This PR relax the verifier. Full diff: https://github.com/llvm/llvm-project/pull/69584.diff 1 Files Affected:
diff --git a/mlir/lib/Dialect/NVGPU/IR/NVGPUDialect.cpp b/mlir/lib/Dialect/NVGPU/IR/NVGPUDialect.cpp
index f5b02fe1b515591..2a280df68371d17 100644
--- a/mlir/lib/Dialect/NVGPU/IR/NVGPUDialect.cpp
+++ b/mlir/lib/Dialect/NVGPU/IR/NVGPUDialect.cpp
@@ -347,12 +347,6 @@ LogicalResult TmaAsyncLoadOp::verify() {
if (getCoordinates().size() > 5) {
return emitError() << "Maximum 5 coordinates are supported.";
}
- if (getCoordinates().size() != size_t(dstMemref.getRank())) {
- return emitError() << "Destination memref rank is "
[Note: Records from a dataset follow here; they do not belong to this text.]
(* ===== verification/Config.v ===== *)
(** * Environment variables, the configuration file, and the start of an application

    Models [env.go], [marshal.go] and [GetConfigBase] of [pkg/proc/cmds], and
    [pkg/proc/app].  The TOML parser is a parameter; a file system is a map from
    names to contents, with directories left out. *)

From S2P Require Export Cmds.
Import Strs.

(** What [toml.Unmarshal] stores in an [interface{}].  The order of a table is
    that in which the one loop over it will see its keys. *)
Inductive toml `{Formats} :=
| TTable (l : list (string * toml)) | TBool (b : bool) | TInteger (z : Z) | TFloat (f : float)
| TString (s : string) | TArray (l : list toml) | TOther.

(** [toml.Unmarshal]; [None] is a nil result, left by a text that does not parse. *)
Class Toml `{Formats} := Unmarshal : string → option toml.

(** What the logging package answers. *)
Record Logger := MkLogger {
  SetLogFilePath : string → option error; StartLogToFile : option error; StopLogToFile : option error }.

Section Config.
Context {fmts : Formats} {tml : Toml} (ord : Orders).

(** ** Environment variables *)

Record Env := MkEnv { env_Name : pslice; env_Opt : nat }.

Definition join_paths (m : arrays) (n : nat) (p : pslice) : string := Join "_" (take n (Paths.elems m p)).

(** [Less] compares only what the last round of its loop leaves. *)
Definition Less (m : arrays) (a b : Env) : bool :=
  let li := length (Paths.elems m (env_Name a)) in
  let lj := length (Paths.elems m (env_Name b)) in
  if bool_decide (li < lj)%nat then true
  else String.ltb (join_paths m lj (env_Name a)) (join_paths m lj (env_Name b)).

Fixpoint env_configs (path : pslice) (l : Opts_) : GoM World (list Env) :=
  match l with
  | [] => mret []
  | (i, o) :: l =>
      n ← child_path path i;
      r ← env_configs path l;
      mret (MkEnv n o :: r)
  end.

Fixpoint GetEnvs (c : Command) (path : pslice) : GoM World (list Env) :=
  path ← (match path with
          | None => s ← get; let '(q, m) := Paths.alloc [Name c] (w_arrays s) in updW (with_arrays m) ;; mret q
          | _ => mret path
          end);
  envs ← env_configs path (range ord _ [5]%nat (Configs c));
  subs ← (fix loop (cs : list Command) : GoM World (list Env) :=
            match cs with
            | [] => mret []
            | x :: cs =>
                q ← child_path path (Name x);
                e ← GetEnvs x q;
                r ← loop cs;
                mret (e ++ r)
            end) (Commands c);
  mret (sorted ord _ (envs ++ subs)).

(** [Envs.ForEach]: the name is read when its turn comes. *)
Fixpoint Envs_ForEach (e : list Env) (fn : string → nat → GoM World (option error)) : GoM World (option error) :=
  match e with
  | [] => mret None
  | x :: e =>
      s ← get;
      err ← fn (Join "_" (ToUpper <$> Paths.elems (w_arrays s) (env_Name x))) (env_Opt x);
      match err with Some err => mret (Some err) | None => Envs_ForEach e fn end
  end.

Definition LoadFromEnvironment (LookupEnv : string → option string) (e : list Env) : GoM World (option error) :=
  Envs_ForEach e (λ env o, match LookupEnv env with Some v => opt_FromString o v | None => mret None end).

(** ** The configuration file *)

Record Entry := MkEntry { ent_path : pslice; ent_name : string; ent_value : toml }.

Fixpoint append_all (p : pslice) (l : list string) : GoM World pslice :=
  match l with [] => mret p | x :: l => q ← child_path p x; append_all q l end.

Fixpoint walk (p : pslice) (v : toml) (o : list Entry) : GoM World (list Entry) :=
  s ← get;
  parent ← append_all None (Paths.elems (w_arrays s) p);
  match v with
  | TTable vv =>
      (fix loop (vv : list (string * toml)) (o : list Entry) : GoM World (list Entry) :=
         match vv with
         | [] => mret o
         | (i, x) :: vv =>
             q ← child_path parent i;
             match x with
             | TTable _ => o ← walk q x o; loop vv o
             | _ => loop vv (o ++ [MkEntry q i x])
             end
         end) vv o
  | _ => mret o
  end.

Fixpoint all_strings (l : list toml) : Out (list string) :=
  match l with
  | [] => Ret []
  | TString s :: l => r ← all_strings l; Ret (s :: r)
  | _ => Panic (PMsg "interface conversion")
  end.

(** The value of an entry that has the type of the option; a duration is never
    one of the types the parser delivers. *)
Definition entry_value (t : Type_) (v : toml) : Out (option value) :=
  match t, v with
  | Bool, TBool b => Ret (Some (VBool b))
  | Float, TFloat f => Ret (Some (VFloat f))
  | Integer, TInteger z => Ret (Some (VInteger z))
  | List, TArray l => r ← all_strings l; Ret (Some (VList r))
  | Text, TString s => Ret (Some (VText s))
  | _, _ => Ret None
  end.

Definition FromValue (v : value) (o : Opt) : Opt :=
  match v with
  | VBool b => Toggle.FromValue b o | VFloat f => FloatOpt.FromValue f o
  | VInteger z => IntegerOpt.FromValue z o | VList l => ListOpt.FromValue l o
  | VText s => TextOpt.FromValue s o | VDuration d => DurationOpt.FromValue d o
  end.

Fixpoint set_entries (c : Command) (oo : list Entry) : GoM World unit :=
  match oo with
  | [] => mret tt
  | x :: oo =>
      s ← get;
      (match GetOpt ord c (Paths.elems (w_arrays s) (ent_path x)) with
       | Some l =>
           op ← deref l;
           v ← lift (entry_value (Opt_Type op) (ent_value x));
           match v with Some v => write l (FromValue v op) | None => mret tt end
       | None => mret tt
       end) ;;
      set_entries c oo
  end.

(** The error of the parser is dropped. *)
Definition UnmarshalText (c : Command) (t : string) : GoM World (option error) :=
  oo ← (match Unmarshal t with Some out => walk None out [] | None => mret [] end);
  set_entries c (sorted ord _ oo) ;;
  mret None.

(** *** Writing *)

Definition quote : string := String "034" "".
Definition newline : string := String "010" "".
Definition list_sep : string := quote +:+ ", " +:+ quote.

Definition ReplaceCommas (s : string) : string := Join list_sep (Split "," s).

(** The path in a header keeps only the last ancestor with a name. *)
Definition cmdPath (parents : list string) : string :=
  foldl (λ acc n, if bool_decide (n = ""%string) then acc else n +:+ ".") "" parents.

Definition marshal_opt (i : string) (op : Opt) : string :=
  let md := md_data (o_m op) in
  let st := Opt_String op in
  let df := Default md in
  let '(lq, rq, st, df) :=
    match Opt_Type op with
    | Duration | Text => (quote, quote, st, df)
    | List =>
        let st := ReplaceCommas st in
        let df := ReplaceCommas df in
        if bool_decide (st = ""%string) then ("[ "%string, "]"%string, st, df)
        else ("[ " +:+ quote, quote +:+ " ]", st, df)
    | _ => (""%string, ""%string, st, df)
    end in
  "# " +:+ i +:+ " - " +:+ Description md +:+ " - default: " +:+ lq +:+ df +:+ rq +:+ newline +:+
  i +:+ " = " +:+ lq +:+ st +:+ rq +:+ newline.

Definition marshal_header (cmd : Command) : string :=
  let name := cmdPath (cmd_Parent cmd) +:+ Name cmd in
  "# " +:+ name +:+ ": " +:+ cmd_Description cmd +:+ newline +:+ "[" +:+ name +:+ "]" +:+ newline +:+ newline.

(** The text so far is the second part of the state. *)
Definition emit (t : string) : GoM (World * string) unit := λ s, Ret (tt, (s.1, s.2 +:+ t)).

Fixpoint marshal_opts (l : Opts_) : GoM (World * string) unit :=
  match l with
  | [] => mret tt
  | (i, o) :: l =>
      op ← (λ s, r ← deref o s.1; Ret (r.1, s));
      emit (marshal_opt i op) ;;
      marshal_opts l
  end.

(** [sort.Strings] on the names of the options. *)
Definition name_le (a b : string * nat) : Prop := String.leb a.1 b.1 = true.
#[local] Instance name_le_dec a b : Decision (name_le a b) := decide (String.leb a.1 b.1 = true).
Definition sorted_names (l : Opts_) : Opts_ := merge_sort name_le l.

Definition marshal_cmd (cmd : Command) (_ : Z) : GoM (World * string) bool :=
  if bool_decide (length (Configs cmd) < 1)%nat then mret true
  else
    emit (if bool_decide (Name cmd = ""%string) then "" else marshal_header cmd) ;;
    marshal_opts (sorted_names (Configs cmd)) ;;
    emit newline ;;
    mret true.

Definition MarshalText (c : Command) : GoM World string := λ s,
  r ← ForEach c marshal_cmd 0 0 c (s, ""%string);
  Ret (r.2.2, r.2.1).

(** *** Files *)

(** The file is opened without truncation: what the new text does not cover stays. *)
Definition write_file (f content : string) : GoM World unit :=
  updW (λ s, with_files (<[f := match w_files s !! f with
                                | Some old => content +:+ String.substring (String.length content)
                                                (String.length old - String.length content) old
                                | None => content
                                end]> (w_files s)) s).

Definition expanded_of (o : option nat) : GoM World string :=
  match o with Some l => op ← deref l; mret (Expanded op) | None => panicM PNil end.

Definition SaveConfig (c : Command) : GoM World (option error) :=
  expanded_of (GetOpt ord c [Name c; "DataDir"%string]) ;;
  f ← expanded_of (GetOpt ord c (Paths.From (Name c +:+ " configfile")));
  cf ← MarshalText c;
  write_file f cf ;;
  mret None.

Definition LoadConfig (c : Command) : GoM World (option error) :=
  f ← expanded_of (GetOpt ord c [Name c; "ConfigFile"%string]);
  s ← get;
  match w_files s !! f with
  | None => SaveConfig c
  | Some all => UnmarshalText c all
  end.

(** ** An application *)

Definition configFilename : string := "config.toml".
Definition level_names : list string := ["off"; "fatal"; "error"; "check"; "warn"; "info"; "debug"; "trace"]%string.

(** A level that is not one becomes "info"; storing it runs the hook once more,
    which then passes. *)
Definition level_hook : Hook := λ c,
  let v := TrimSpace (c_Text (Value (c_v c))) in
  if decide (Norm v ∈ level_names) then (c, None)
  else (MkCell (VText "info") (c_x c), Some (Errorf "log level value %s not valid from %v" [])).

Definition logfile_hook (lg : Logger) : Hook := λ c, (c, SetLogFilePath lg (c_Text (Value (c_x c)))).
Definition logtofile_hook (lg : Logger) : Hook := λ c,
  (c, if c_Bool (Value (c_v c)) then StartLogToFile lg else StopLogToFile lg).

Definition default_dirs (goos appName : string) : string * string :=
  if bool_decide (goos ∈ ["linux"; "aix"; "freebsd"; "netbsd"; "openbsd"; "dragonfly"]%string) then
    let d := "~/." +:+ appName in (d, d +:+ "/" +:+ configFilename)
  else if bool_decide (goos = "windows"%string) then
    let d := "%LOCALAPPDATA%\" +:+ appName in (d, "%LOCALAPPDATA%\" +:+ d +:+ "\" +:+ configFilename)
  else if bool_decide (goos = "darwin"%string) then
    let d := FilepathJoin ["~"; "Library"; "Application Support"; ToUpper appName]%string in
    (d, FilepathJoin [d; configFilename])
  else (""%string, ""%string).

Definition LvlStr : string := Join " " level_names.
Definition doc_ConfigFile : string := TrimSpace "
The configuration file path defines the place where the configuration will be
loaded from at application startup, and where it will be written if changed.
".
Definition doc_LogLevel : string := TrimSpace ("
Log levels are values in ascending order with the following names:	

	" +:+ LvlStr +:+ "

The level set in this configuration item defines the limit in ascending order
of what log level printers will output. Default is 'info' which means debug and 
trace log statements will not print. 
").

Definition base_options (goos : string) (env : Environ) (lg : Logger) (appName : string) (abs : bool)
    : list (string * Opt) :=
  let '(dir, file) := default_dirs goos appName in
  let md al label desc doc def := MkData al [] label desc doc def [] in
  [("ConfigFile", TextOpt.New (md ["CF"] "Configuration File" "location of configuration file" doc_ConfigFile file)
      [TextOpt.NormalizeFilesystemPath env abs appName]);
   ("DataDir", TextOpt.New (md ["DD"] "Data Directory" "root folder where application data is stored" "" dir)
      [TextOpt.NormalizeFilesystemPath env abs appName]);
   ("LogLevel", TextOpt.New (md ["LL"] "Log Level" ("Level of logging to print: [ " +:+ LvlStr +:+ " ]") doc_LogLevel "info")
      [level_hook]);
   ("LogFilePath", TextOpt.New (md ["LFP"] "Log ToHeaderPub File" "Write logs to the specified file"
      "Sets the path of the file to write logs to." (FilepathJoin [dir; "log.txt"]))
      [logfile_hook lg; TextOpt.NormalizeFilesystemPath env abs appName]);
   ("LogToFile", Toggle.New (md ["LTF"] "Log ToHeaderPub File" "Enable writing of logs"
      "Enables the writing of logs to the file path defined in LogFilePath." "false")
      [logtofile_hook lg])]%string.

(** [new(text.Opt)] and its like: a pointer nothing else holds. *)
Definition alloc_opt (o : Opt) : GoM World nat :=
  s ← get; let l := fresh (dom (w_opts s)) in write l o ;; mret l.

Fixpoint add_options (l : list (string * Opt)) (m : Opts_) : GoM World Opts_ :=
  match l with
  | [] => mret m
  | (k, o) :: l => p ← alloc_opt o; add_options l (map_set k p m)
  end.

Definition GetConfigBase (goos : string) (env : Environ) (lg : Logger) (m : Opts_) (appName : string) (abs : bool)
    : GoM World Opts_ := add_options (base_options goos env lg appName abs) m.

Definition HelpEntrypoint : Op := 1%nat.
Definition help_text : string :=
  "Uses partial matching, if result is ambiguous, prints general top level
help and the list of partial match terms.

If single term exactly matches a command, the command help will be printed.

Otherwise, a list showing all items, their paths, and description are shown.

Use their full path and the full documentation for the item will be shown.

Note that in all cases, options are only recognised after their
related subcommand.".
Definition Help : Command :=
  MkCommand None "help"
    "Print help information, optionally multiple keywords can be given and will be searched to generate output"
    help_text (Some HelpEntrypoint) [] [] [] [].

Record App := MkApp { app_Command : Command; launch : option Command; runArgs : list string; app_Envs : list Env }.

Definition with_configs (m : Opts_) (c : Command) : Command :=
  MkCommand (cmd_Path c) (Name c) (cmd_Description c) (cmd_Documentation c) (Entrypoint c)
    (cmd_Parent c) (Commands c) m (cmd_Default c).

(** [app.New]: options from the command line, the file, the environment, and the
    command line again. *)
Definition New (goos : string) (env : Environ) (lg : Logger) (LookupEnv : string → option string)
    (c : Command) (args : list string) : GoM World (App * option error) :=
  m ← GetConfigBase goos env lg (Configs c) (Name c) false;
  let c := AddCommand (with_configs m c) Help in
  r ← Init ord (cmd_Parent c) c None;
  let '(c, e) := r in
  match e with
  | Some e => mret (MkApp c None [] [], Some e)
  | None =>
      r ← ParseCLIArgs ord c args;
      let '(run, _, e) := r in
      match e with
      | Some e => mret (MkApp c run [] [], Some e)
      | None =>
          e ← LoadConfig c;
          match e with
          | Some e => mret (MkApp c run [] [], Some e)
          | None =>
              envs ← GetEnvs c None;
              e ← LoadFromEnvironment LookupEnv envs;
              match e with
              | Some e => mret (MkApp c run [] envs, Some e)
              | None =>
                  r ← ParseCLIArgs ord c args;
                  let '(run, rargs, e) := r in
                  mret (MkApp c run rargs envs, e)
              end
          end
      end
  end.

(** [Launch] calls the entry point of the chosen command with its arguments. *)
Definition Launch (entry : Op → Command → list string → option error) (a : App) : Out (option error) :=
  match launch a with
  | Some c => match Entrypoint c with Some op => Ret (entry op c (runArgs a)) | None => Panic PNil end
  | None => Panic PNil
  end.
End Config.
- << size_t(dstMemref.getRank()) << " but there are "
- << getCoordinates().size()
- << " coordinates. They must match.";
- }
return success();
}
|
Can you fold this change into the PR that needs it ? |
Instead of relaxing the check, I feel that we would need to use a In particular, what would be the semantic of:
Is I think the motivating example only works because the leading dim of the input memref is 1. |
It will be For example:
I want to allow option 1. I guess you are concerned about option-2. I can improve the verifier so it complains for option 2. Let me do that.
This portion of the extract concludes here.